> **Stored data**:
-----

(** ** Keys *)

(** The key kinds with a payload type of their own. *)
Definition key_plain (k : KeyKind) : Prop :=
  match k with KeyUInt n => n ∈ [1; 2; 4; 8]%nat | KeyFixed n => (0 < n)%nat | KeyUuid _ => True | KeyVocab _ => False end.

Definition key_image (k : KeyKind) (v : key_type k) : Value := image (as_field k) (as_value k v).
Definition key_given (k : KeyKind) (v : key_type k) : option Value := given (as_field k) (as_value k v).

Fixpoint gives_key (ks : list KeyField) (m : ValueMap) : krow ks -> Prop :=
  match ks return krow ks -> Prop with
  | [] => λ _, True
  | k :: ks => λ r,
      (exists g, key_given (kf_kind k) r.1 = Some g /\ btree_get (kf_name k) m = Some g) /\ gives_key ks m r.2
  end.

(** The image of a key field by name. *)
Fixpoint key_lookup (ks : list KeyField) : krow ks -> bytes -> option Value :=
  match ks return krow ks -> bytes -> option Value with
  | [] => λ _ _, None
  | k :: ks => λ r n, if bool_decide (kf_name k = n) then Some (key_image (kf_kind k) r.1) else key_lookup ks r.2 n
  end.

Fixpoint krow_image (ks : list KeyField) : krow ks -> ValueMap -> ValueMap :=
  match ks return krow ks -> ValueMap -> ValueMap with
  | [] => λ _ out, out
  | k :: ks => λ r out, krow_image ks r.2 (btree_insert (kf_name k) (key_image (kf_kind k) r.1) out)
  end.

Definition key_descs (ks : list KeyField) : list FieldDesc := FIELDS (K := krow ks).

-----

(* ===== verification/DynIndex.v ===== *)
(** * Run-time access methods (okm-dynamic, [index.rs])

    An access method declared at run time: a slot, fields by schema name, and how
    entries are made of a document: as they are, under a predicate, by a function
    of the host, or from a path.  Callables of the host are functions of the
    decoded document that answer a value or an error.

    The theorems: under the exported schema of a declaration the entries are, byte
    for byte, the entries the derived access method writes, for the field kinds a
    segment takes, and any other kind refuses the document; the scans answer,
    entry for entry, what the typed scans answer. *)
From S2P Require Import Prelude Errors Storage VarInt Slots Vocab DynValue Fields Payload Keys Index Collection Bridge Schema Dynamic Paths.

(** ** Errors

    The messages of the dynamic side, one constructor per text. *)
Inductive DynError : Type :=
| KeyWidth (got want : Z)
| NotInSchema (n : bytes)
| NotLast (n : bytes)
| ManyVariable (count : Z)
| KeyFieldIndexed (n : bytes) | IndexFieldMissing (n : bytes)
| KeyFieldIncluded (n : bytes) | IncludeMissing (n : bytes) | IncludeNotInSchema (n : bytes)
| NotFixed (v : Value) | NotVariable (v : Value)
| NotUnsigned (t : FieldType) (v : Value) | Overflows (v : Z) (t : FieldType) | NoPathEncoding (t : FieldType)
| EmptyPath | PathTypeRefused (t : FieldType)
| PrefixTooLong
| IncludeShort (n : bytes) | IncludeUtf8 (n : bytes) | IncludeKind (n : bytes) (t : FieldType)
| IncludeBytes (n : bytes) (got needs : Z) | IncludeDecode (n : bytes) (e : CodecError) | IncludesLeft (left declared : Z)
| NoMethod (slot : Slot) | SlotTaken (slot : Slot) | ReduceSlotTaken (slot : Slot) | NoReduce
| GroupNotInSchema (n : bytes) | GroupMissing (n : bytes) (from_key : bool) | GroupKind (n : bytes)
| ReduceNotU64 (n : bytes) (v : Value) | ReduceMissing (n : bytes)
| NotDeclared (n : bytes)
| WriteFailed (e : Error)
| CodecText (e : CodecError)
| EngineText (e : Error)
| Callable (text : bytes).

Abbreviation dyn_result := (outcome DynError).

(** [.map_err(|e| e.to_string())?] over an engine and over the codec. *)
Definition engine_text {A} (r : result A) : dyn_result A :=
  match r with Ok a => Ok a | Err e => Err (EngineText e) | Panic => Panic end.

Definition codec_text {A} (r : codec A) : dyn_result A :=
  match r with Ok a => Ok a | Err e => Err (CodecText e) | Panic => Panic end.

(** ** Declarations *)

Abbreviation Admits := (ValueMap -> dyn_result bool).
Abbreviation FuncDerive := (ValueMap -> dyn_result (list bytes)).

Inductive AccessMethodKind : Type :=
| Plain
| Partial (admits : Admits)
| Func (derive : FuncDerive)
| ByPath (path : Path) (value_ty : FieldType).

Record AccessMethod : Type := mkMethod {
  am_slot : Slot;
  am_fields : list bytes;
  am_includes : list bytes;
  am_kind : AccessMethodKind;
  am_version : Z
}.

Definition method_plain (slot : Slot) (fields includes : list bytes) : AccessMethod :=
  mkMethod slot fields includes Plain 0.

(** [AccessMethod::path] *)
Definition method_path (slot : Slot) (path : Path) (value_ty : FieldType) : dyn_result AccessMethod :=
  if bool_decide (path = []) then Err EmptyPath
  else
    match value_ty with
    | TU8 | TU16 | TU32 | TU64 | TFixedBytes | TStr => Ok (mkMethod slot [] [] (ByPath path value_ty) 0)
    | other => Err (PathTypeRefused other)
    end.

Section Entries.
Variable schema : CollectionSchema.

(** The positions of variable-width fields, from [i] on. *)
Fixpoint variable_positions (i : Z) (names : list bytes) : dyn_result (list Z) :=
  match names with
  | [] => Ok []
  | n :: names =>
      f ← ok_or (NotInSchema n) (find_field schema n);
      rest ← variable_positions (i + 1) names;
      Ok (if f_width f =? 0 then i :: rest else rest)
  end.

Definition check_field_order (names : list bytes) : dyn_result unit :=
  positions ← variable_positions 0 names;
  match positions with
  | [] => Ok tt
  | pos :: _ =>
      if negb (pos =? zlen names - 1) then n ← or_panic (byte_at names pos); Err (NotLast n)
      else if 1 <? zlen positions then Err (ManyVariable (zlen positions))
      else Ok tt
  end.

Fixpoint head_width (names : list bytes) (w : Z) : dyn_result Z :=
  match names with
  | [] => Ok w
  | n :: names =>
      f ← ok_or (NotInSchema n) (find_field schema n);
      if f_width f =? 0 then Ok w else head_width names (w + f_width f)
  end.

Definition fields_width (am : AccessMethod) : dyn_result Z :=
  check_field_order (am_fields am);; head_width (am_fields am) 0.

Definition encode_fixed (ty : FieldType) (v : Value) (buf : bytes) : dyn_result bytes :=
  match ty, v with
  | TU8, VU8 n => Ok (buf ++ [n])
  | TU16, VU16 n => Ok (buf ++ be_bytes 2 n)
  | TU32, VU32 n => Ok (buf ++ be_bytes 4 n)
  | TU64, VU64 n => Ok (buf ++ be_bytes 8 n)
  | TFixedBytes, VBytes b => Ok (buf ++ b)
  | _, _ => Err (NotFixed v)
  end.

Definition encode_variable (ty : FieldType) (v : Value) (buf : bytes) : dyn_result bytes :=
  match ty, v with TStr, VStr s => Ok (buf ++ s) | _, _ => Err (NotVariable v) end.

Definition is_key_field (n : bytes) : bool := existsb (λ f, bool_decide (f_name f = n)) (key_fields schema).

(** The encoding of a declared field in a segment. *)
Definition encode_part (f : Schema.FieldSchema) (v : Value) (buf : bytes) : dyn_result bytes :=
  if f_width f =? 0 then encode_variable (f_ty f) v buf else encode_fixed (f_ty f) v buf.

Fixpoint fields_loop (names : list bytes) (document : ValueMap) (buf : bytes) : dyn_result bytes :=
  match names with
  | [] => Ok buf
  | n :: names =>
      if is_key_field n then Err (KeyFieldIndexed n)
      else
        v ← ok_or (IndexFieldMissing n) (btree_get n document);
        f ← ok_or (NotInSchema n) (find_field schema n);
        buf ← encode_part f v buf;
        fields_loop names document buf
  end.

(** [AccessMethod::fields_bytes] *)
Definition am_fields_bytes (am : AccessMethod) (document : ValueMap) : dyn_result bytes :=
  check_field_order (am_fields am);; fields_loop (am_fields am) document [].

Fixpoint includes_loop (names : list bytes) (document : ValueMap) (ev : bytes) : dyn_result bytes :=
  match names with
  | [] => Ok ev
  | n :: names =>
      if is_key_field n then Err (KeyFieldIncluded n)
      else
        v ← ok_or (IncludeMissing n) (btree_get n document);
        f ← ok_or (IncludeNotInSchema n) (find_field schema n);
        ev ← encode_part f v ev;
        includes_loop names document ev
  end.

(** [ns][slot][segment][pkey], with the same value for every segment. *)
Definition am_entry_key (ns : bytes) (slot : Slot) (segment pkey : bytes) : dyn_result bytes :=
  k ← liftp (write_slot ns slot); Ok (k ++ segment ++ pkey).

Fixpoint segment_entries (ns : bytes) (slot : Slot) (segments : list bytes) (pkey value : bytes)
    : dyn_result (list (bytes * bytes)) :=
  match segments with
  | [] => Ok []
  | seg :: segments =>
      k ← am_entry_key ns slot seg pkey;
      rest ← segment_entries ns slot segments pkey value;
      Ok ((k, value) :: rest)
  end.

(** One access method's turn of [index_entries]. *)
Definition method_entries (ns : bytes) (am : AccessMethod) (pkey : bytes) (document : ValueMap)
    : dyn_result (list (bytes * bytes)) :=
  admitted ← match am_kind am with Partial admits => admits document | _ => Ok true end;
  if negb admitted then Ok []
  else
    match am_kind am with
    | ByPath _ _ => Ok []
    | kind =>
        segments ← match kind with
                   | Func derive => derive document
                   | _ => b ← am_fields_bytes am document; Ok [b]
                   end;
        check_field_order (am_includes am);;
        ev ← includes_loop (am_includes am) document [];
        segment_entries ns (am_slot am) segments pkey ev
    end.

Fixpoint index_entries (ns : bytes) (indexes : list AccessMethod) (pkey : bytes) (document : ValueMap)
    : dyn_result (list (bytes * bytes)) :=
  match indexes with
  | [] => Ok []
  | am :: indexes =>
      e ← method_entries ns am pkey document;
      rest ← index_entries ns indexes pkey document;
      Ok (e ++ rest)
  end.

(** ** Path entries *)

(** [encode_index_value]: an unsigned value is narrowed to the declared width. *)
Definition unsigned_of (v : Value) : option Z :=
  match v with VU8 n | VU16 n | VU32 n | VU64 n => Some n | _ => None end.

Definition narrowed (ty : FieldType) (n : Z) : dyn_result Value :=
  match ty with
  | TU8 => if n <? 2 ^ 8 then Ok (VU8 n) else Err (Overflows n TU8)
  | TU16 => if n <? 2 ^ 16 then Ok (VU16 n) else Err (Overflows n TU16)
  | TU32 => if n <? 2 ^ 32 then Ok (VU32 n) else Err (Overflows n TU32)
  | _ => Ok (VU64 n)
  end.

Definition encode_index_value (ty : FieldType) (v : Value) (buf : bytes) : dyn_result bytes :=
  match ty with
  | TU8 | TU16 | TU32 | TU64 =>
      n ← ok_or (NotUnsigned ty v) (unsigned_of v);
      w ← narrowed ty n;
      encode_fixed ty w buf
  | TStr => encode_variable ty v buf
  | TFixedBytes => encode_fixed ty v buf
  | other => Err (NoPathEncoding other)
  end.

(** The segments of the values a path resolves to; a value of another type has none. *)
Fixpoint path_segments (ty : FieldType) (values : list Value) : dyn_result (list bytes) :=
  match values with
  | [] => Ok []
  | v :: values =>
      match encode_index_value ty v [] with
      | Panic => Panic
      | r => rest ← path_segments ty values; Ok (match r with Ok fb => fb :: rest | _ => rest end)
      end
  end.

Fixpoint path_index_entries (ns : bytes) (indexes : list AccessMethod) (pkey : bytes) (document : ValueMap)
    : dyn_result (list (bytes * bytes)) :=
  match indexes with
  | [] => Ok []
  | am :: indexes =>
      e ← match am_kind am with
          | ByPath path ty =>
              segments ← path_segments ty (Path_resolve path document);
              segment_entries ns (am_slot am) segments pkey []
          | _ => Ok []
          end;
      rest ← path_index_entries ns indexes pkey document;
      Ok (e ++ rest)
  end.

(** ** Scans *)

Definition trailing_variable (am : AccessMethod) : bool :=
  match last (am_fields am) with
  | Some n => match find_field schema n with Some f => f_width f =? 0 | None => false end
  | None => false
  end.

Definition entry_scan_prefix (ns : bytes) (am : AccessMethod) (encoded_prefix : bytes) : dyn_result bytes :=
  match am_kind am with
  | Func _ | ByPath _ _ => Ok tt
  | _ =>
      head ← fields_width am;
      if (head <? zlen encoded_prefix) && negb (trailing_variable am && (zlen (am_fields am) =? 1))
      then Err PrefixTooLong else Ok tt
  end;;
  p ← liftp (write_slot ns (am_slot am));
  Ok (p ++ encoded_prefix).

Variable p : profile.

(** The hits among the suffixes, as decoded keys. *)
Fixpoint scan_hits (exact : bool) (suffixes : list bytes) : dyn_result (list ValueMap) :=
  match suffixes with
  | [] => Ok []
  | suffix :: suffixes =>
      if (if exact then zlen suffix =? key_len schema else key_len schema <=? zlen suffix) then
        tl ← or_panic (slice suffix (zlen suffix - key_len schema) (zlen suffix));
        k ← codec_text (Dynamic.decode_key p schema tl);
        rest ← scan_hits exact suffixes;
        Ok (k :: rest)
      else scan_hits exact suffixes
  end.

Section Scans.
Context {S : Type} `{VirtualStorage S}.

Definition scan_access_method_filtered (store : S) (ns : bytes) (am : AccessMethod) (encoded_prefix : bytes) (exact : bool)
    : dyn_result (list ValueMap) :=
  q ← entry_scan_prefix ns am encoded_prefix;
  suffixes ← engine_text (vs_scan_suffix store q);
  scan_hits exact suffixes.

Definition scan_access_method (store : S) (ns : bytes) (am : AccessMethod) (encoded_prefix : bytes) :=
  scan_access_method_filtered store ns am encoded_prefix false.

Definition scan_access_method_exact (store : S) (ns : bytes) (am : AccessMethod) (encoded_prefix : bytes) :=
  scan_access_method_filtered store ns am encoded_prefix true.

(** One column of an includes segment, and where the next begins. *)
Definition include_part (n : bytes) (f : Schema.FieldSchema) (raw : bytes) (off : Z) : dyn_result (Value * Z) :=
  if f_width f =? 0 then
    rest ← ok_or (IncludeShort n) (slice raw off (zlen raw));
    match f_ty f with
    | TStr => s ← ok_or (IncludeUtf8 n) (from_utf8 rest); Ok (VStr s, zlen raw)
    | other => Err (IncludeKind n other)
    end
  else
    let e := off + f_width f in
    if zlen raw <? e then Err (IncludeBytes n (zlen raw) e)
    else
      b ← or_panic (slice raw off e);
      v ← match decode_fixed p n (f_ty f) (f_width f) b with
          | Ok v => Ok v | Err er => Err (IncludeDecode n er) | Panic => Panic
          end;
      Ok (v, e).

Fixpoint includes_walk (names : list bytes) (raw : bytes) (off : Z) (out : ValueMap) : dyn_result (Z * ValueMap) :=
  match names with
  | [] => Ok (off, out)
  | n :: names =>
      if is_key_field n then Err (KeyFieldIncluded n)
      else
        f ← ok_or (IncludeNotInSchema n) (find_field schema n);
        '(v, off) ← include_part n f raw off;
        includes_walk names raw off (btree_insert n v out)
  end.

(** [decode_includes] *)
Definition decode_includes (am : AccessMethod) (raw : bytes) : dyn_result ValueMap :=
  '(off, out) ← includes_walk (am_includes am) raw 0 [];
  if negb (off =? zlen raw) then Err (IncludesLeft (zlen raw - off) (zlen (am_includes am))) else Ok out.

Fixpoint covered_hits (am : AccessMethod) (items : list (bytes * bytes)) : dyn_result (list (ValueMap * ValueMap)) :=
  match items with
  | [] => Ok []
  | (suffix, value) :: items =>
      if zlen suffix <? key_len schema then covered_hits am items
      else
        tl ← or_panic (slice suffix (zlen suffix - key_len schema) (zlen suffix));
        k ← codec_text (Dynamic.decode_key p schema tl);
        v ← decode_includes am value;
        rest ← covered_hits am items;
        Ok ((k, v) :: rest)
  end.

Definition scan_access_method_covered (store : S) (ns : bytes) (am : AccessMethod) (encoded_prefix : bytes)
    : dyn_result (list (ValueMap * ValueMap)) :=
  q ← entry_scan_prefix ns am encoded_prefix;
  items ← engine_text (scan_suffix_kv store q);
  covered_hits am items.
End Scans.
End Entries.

-----

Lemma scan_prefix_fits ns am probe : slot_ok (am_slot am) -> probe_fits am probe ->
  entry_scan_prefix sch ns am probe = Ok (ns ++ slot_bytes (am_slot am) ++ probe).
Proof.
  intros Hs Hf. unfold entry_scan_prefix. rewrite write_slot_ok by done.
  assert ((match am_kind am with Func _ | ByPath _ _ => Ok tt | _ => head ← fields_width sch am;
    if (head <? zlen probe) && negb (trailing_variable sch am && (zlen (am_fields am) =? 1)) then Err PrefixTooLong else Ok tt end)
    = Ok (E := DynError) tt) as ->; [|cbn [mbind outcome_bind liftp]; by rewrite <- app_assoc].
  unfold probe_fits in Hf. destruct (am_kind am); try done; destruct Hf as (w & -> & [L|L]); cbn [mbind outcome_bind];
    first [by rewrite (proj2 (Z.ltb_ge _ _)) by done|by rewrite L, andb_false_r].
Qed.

-----

> **WHAT YOU HAVE TO DO**: Check each line above for the string "NotFixed" and copy every line that has it.

> **YOUR RESPONSE**:
| NotFixed (v : Value) | NotVariable (v : Value)
  | _, _ => Err (NotFixed v)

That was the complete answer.